%%
(* ===== verification/SchedThms.v ===== *)
(** * What the scheduler guarantees

    The properties of the ready queues, of the [RTS_] macros, of [balance_queues]
    and of the three policies of [pick_proc], stated of the code's own operations
    and instantiated on the state of Demo.v. *)
From S2P Require Import Prelude PList KMonad Timers Types KState TimerIface Sched SchedInv Balance.
From S2P Require Import PickProc PickSpec Check Demo.

(** ** The scheduler as a state machine *)

(** An operation of the scheduler, as the rest of the kernel calls it. *)
Inductive sched_op :=
  | Op_set (rp f : Z)
  | Op_lock_set (rp f : Z)
  | Op_unset (rp f : Z)
  | Op_lock_unset (rp f : Z)
  | Op_lock_setflags (rp f : Z)
  | Op_balance
  | Op_policy (ty : Z)
  | Op_pick.

Definition run_op (op : sched_op) : K unit :=
  match op with
  | Op_set rp f => RTS_SET rp f
  | Op_lock_set rp f => RTS_LOCK_SET rp f
  | Op_unset rp f => RTS_UNSET rp f
  | Op_lock_unset rp f => RTS_LOCK_UNSET rp f
  | Op_lock_setflags rp f => RTS_LOCK_SETFLAGS rp f
  | Op_balance => balance_queues
  | Op_policy ty => do! set_scheduler ty; ret tt
  | Op_pick => do! pick_proc; ret tt
  end.

(** What the callers ensure: the process is a slot of the table; a flag is set; a
    process without a privilege structure is not made runnable; the queues are
    balanced by the CLOCK task, with interrupts on. *)
Definition enabled (s : kstate) (op : sched_op) : Prop :=
  match op with
  | Op_set rp f | Op_lock_set rp f => slot rp /\ f <> 0
  | Op_unset rp f | Op_lock_unset rp f => slot rp /\ unset_ok s rp f
  | Op_lock_setflags rp f => slot rp /\ f <> 0 /\
      (p_priv (k_proc s rp) = None -> Z.testbit f 0 = true \/ Z.testbit f 7 = true)
  | Op_balance => intr_off s = false
  | Op_policy _ | Op_pick => True
  end.

(** The state the scheduler keeps: its queues and tables, a well-formed timer
    queue, one of the three policies. *)
Record sched_sys (s : kstate) : Prop := mk_sched_sys {
  ss_inv : sched_inv s;
  ss_timers : exists l, timers_q s l;
  ss_policy : 0 <= sched_type s <= 2 }.

Inductive sched_step : kstate -> kstate -> Prop :=
  | Sched_step op s s' : enabled s op -> run_op op s = Done tt s' -> sched_step s s'.

(** The ready queues as a reader of the code sees them: [p] is met when queue [q]
    is followed from its head. *)
Definition on_queue (s : kstate) (q p : Z) : Prop :=
  exists l, plist_rep (rq_plist q s) l /\ p ∈ l.

Lemma sched_sys_core s s' : sched_inv s' -> kcore s' = kcore s -> sched_sys s -> sched_sys s'.
Proof.
  intros Hi Hc [_ [l Hl] Hp]. split; [done| |].
  - exists l. by apply (timers_q_ext s); [apply core_timers|].
  - by rewrite (core_field sched_type s s').
Qed.

Lemma sched_sys_rts rp v s s' : sched_inv s' -> rts_step rp v s s' -> sched_sys s -> sched_sys s'.
Proof. intros Hi [[Hc _] _ _ _]. by apply sched_sys_core. Qed.

Lemma sched_inv_ext s s' :
  k_proc s' = k_proc s -> rdy_head s' = rdy_head s -> rdy_tail s' = rdy_tail s ->
  proc_ptr s' = proc_ptr s -> lock_same s s' -> sched_inv s -> sched_inv s'.
Proof.
  intros Ep Eh Et Ec El [[H1 H2 H3 H4] [Q HQ]]. split.
  - split.
    + intros p Hp. unfold prio. rewrite Ep. by apply H1.
    + intros p Hp. specialize (H2 p Hp). unfold priv_ok, flags in *. by rewrite Ep.
    + rewrite Ec, Ep. done.
    + by apply (lock_ok_same s).
  - exists Q. apply (rq_inv_ext ∅ s); [by rewrite Eh|by rewrite Et|by rewrite Ep| |done].
    intros p _ _. unfold flags, prio. by rewrite Ep.
Qed.

Lemma sched_sys_ext s s' :
  k_proc s' = k_proc s -> rdy_head s' = rdy_head s -> rdy_tail s' = rdy_tail s ->
  proc_ptr s' = proc_ptr s -> lock_same s s' -> clock_timers s' = clock_timers s ->
  0 <= sched_type s' <= 2 -> sched_sys s -> sched_sys s'.
Proof.
  intros ????? Et Hp [Hi [l Hl] _]. split; [by apply (sched_inv_ext s)| |done].
  exists l. by apply (timers_q_ext s).
Qed.

Lemma billed_sys s o : sched_sys s -> sched_sys (billed s o).
Proof.
  intros Hs. destruct o as [rp|]; [|done]. simpl. destruct (billable s rp); [|done].
  apply (sched_sys_ext s); try done. apply Hs.
Qed.

Lemma seeded_sys s : sched_sys s -> sched_sys (seeded s).
Proof. intros Hs. apply (sched_sys_ext s); try done. apply Hs. Qed.

Lemma pick_proc_sys s : sched_sys s -> exists o s', pick_proc s = Done o s' /\ sched_sys s'.
Proof.
  intros Hs. pose proof Hs as [Hi _ Hp]. destruct (pick_proc_done s Hi Hp) as (o & s' & E & Hs' & _).
  exists o, s'. split; [done|]. destruct Hs' as [->| ->]; apply billed_sys; [done|by apply seeded_sys].
Qed.

Lemma balance_sys s : sched_sys s -> intr_off s = false ->
  wpx False balance_queues (fun _ s' => sched_sys s') s.
Proof.
  intros [Hi [l Hl] Hp] Hoff. eapply wpx_conseq; [by apply (balance_queues_wp _ s l)|].
  intros _ s' [[Hi' [Ht' _] (s1 & _ & [Hc _] & _ & st & ->) _ _ _] _].
  split; [done|by eexists|]. change (0 <= sched_type s1 <= 2). by rewrite (core_field sched_type s s1).
Qed.

Lemma set_scheduler_sys s ty : sched_sys s ->
  exists s', set_scheduler ty s = Done 0 s' /\ sched_sys s' /\
    sched_type s' = (if bool_decide (ty ∈ [0; 1; 2]) then ty else 0) /\
    set_sched_type 0 s' = set_sched_type 0 s.
Proof.
  intros Hs. unfold set_scheduler, bind, modify.
  destruct (Z.eqb_spec ty 0); [|destruct (Z.eqb_spec ty 1); [|destruct (Z.eqb_spec ty 2)]];
    (eexists; split; [reflexivity|]);
    (split; [by apply (sched_sys_ext s)|split; [|done]]).
  all: try (by subst). rewrite bool_decide_false; [done|].
  rewrite !elem_of_cons, elem_of_nil. tauto.
Qed.

(** Every operation returns and keeps the state of the scheduler. *)
Lemma run_op_sys s op : sched_sys s -> enabled s op ->
  exists s', run_op op s = Done tt s' /\ sched_sys s'.
Proof.
  intros Hs He. pose proof (ss_inv s Hs) as Hi.
  assert (R : forall (m : K unit) rp v,
    wpx False m (fun _ s' => sched_inv s' /\ rts_step rp v s s') s ->
    exists s', m s = Done tt s' /\ sched_sys s').
  { intros m rp v H. apply wpx_returns in H as ([] & s' & Hm & Hi' & Hr).
    exists s'. split; [done|by apply (sched_sys_rts rp v s)]. }
  destruct op; simpl in He; simpl.
  - destruct He. eapply R. by apply RTS_SET_inv.
  - destruct He. eapply R. by apply RTS_LOCK_SET_inv.
  - destruct He. eapply R. by apply RTS_UNSET_inv.
  - destruct He. eapply R. by apply RTS_LOCK_UNSET_inv.
  - destruct He as (? & ? & ?). eapply R. by apply RTS_LOCK_SETFLAGS_inv.
  - destruct (wpx_returns _ _ _ (balance_sys s Hs He)) as ([] & s' & H & H'). by exists s'.
  - destruct (set_scheduler_sys s ty Hs) as (s' & H & H' & _). exists s'.
    by rewrite (bind_done _ _ _ _ _ H).
  - destruct (pick_proc_sys s Hs) as (o & s' & H & H'). exists s'.
    by rewrite (bind_done _ _ _ _ _ H).
Qed.

Lemma sched_reach_sys s s' : sched_sys s -> rtc sched_step s s' -> sched_sys s'.
Proof.
  intros Hs Hr. revert Hs. induction Hr as [|s s1 s2 H1 _ IH]; [done|].
  intros Hs. apply IH. destruct H1 as [op s s1 He Hm]. destruct (run_op_sys s op Hs He) as (s1' & Hm' & Hs'). congruence.
Qed.

Lemma on_queue_iff s q p : sched_inv s -> queue_ok q ->
  on_queue s q p <-> slot p /\ flags s p = 0 /\ prio s p = q.
Proof.
  intros [_ [Q HQ]] Hq. pose proof (rq_mem _ _ _ HQ q p Hq) as Hm.
  pose proof (not_elem_of_empty (C:=gset Z) p). split.
  - intros (l & Hl & Hin). rewrite (chain_inj _ _ _ _ Hl (rq_chain _ _ _ HQ q Hq)) in Hin. tauto.
  - intros H'. exists (Q q). split; [by apply (rq_chain _ _ _ HQ)|tauto].
Qed.

(** ** The claims *)

(** C3: whatever sequence of scheduler operations has run, in whatever order, every
    enabled operation returns (it neither panics nor leaves the tables, and every
    queue walk ends), and the state is again one where the ready queues hold exactly
    the runnable processes: a process is met on queue [q] if and only if it is
    runnable and [q] is its priority. *)
Theorem sched_machine_safe s s' op :
  sched_sys s -> rtc sched_step s s' -> enabled s' op ->
  exists s2, run_op op s' = Done tt s2 /\ sched_sys s2 /\
    forall q p, queue_ok q -> on_queue s2 q p <-> slot p /\ flags s2 p = 0 /\ prio s2 p = q.
Proof.
  intros Hs Hr He. destruct (run_op_sys s' op (sched_reach_sys s s' Hs Hr) He) as (s2 & Hm & Hs2).
  exists s2. split; [done|split; [done|]]. intros q p Hq. by apply on_queue_iff; [apply Hs2|].
Qed.

Lemma demo_sys : sched_sys demo.
Proof. split; [apply demo_sched|exists (tq_of demo); apply demo_timers_rep|by split]. Qed.

(** [demo] after process 12 has blocked. *)
Definition demo_blocked : kstate :=
  match RTS_SET 12 RTS_RECEIVING demo with Done _ s => s | _ => demo end.

Lemma demo_blocked_step : sched_step demo demo_blocked.
Proof.
  assert (He : enabled demo (Op_set 12 RTS_RECEIVING)) by by split.
  destruct (run_op_sys demo _ demo_sys He) as (s' & H & _).
  apply (Sched_step (Op_set 12 RTS_RECEIVING)); [done|]. unfold demo_blocked.
  change (RTS_SET 12 RTS_RECEIVING demo = Done tt s') in H. by rewrite H.
Qed.

Lemma sched_machine_safe_witness :
  exists s2, run_op (Op_unset 12 RTS_RECEIVING) demo_blocked = Done tt s2 /\ sched_sys s2 /\
    forall q p, queue_ok q -> on_queue s2 q p <-> slot p /\ flags s2 p = 0 /\ prio s2 p = q.
Proof.
  apply (sched_machine_safe demo); [apply demo_sys|apply rtc_once, demo_blocked_step|].
  split; [by split|]. intros H. vm_compute in H. discriminate H.
Defined.

(** C36: [dequeue] unlinks the process from the queue of its priority, keeps the
    order of the others and the tail pointer, leaves the other queues alone, and
    touches no field of any process but the links. *)
Theorem dequeue_exact s Q rp :
  lock_ok s -> rq_inv ∅ s Q -> slot rp -> queue_ok (prio s rp) ->
  exists s', dequeue rp s = Done tt s' /\ only_links s s' /\
    (forall q, queue_ok q ->
       plist_rep (rq_plist q s') (if decide (q = prio s rp) then without rp (Q q) else Q q) /\
       rdy_tail s' q = last (if decide (q = prio s rp) then without rp (Q q) else Q q)).
Proof.
  intros Hl HQ Hs Hq. destruct (wpx_returns _ _ _ (dequeue_wp False ∅ s Q rp Hl HQ Hs Hq))
    as ([] & s' & Hm & HQ' & Ho).
  exists s'. split; [done|split; [done|]]. intros q Hq'.
  replace (if decide _ then _ else _) with (q_remove rp (prio s rp) Q q).
  - split; [by apply (rq_chain _ _ _ HQ')|by apply (rq_tail _ _ _ HQ')].
  - unfold q_remove. destruct (decide (q = prio s rp)) as [->|]; [by rewrite fn_lookup_insert|].
    by rewrite fn_lookup_insert_ne.
Qed.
%%
*ASSIGNED TASK*: In the lines above, find each one with "policies" and list it.

*REPLY*:
    and of the three policies of [pick_proc], stated of the code's own operations
    queue, one of the three policies. *)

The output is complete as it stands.